### Work instruction:
Among the entries below, how many lines include the word "intros"? Reply with only the number.

### Provided material:
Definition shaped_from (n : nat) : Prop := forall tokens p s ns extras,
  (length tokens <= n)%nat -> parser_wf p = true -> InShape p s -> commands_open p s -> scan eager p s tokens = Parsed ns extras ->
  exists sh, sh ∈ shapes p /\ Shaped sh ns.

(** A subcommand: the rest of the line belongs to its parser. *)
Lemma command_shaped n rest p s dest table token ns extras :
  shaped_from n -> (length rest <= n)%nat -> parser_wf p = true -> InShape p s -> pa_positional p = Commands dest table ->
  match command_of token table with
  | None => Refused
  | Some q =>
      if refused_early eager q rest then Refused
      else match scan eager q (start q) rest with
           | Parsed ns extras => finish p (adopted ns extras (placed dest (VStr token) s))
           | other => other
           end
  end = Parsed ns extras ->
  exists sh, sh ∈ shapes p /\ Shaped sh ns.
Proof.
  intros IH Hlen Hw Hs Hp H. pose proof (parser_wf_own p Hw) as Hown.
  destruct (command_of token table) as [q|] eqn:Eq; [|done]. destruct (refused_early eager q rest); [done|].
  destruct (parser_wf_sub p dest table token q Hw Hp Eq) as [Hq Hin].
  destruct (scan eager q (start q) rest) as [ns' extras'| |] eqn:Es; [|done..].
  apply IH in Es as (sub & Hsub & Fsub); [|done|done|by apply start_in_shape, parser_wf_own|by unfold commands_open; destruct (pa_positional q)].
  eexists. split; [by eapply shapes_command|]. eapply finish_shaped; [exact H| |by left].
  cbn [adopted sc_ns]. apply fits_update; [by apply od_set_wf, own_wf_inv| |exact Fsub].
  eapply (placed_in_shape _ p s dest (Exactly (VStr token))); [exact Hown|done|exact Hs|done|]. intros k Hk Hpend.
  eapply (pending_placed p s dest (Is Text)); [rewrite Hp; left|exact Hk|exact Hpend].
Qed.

...

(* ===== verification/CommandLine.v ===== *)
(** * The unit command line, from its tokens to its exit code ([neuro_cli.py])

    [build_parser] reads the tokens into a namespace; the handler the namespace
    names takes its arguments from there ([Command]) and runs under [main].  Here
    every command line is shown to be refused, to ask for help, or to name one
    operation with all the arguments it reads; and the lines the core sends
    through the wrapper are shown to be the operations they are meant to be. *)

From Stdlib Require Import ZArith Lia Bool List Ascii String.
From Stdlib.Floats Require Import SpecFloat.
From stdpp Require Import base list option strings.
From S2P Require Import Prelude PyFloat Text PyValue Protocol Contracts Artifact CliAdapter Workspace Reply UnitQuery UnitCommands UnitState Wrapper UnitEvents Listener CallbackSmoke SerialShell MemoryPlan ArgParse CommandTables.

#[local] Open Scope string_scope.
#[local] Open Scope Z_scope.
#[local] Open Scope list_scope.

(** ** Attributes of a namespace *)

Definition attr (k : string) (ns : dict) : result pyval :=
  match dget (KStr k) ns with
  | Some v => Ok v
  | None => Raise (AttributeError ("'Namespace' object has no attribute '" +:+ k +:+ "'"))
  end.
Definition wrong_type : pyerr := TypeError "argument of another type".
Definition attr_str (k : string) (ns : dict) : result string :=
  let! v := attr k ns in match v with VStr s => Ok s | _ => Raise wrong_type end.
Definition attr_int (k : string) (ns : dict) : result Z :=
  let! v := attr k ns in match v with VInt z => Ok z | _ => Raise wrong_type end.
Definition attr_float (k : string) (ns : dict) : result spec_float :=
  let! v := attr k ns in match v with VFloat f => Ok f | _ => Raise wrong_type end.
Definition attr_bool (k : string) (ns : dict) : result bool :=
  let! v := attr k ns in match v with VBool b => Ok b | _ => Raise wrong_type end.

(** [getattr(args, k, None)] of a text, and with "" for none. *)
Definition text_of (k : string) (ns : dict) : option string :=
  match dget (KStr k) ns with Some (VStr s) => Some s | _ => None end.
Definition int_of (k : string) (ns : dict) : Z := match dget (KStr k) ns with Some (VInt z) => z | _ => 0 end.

### Result of this exercise:
2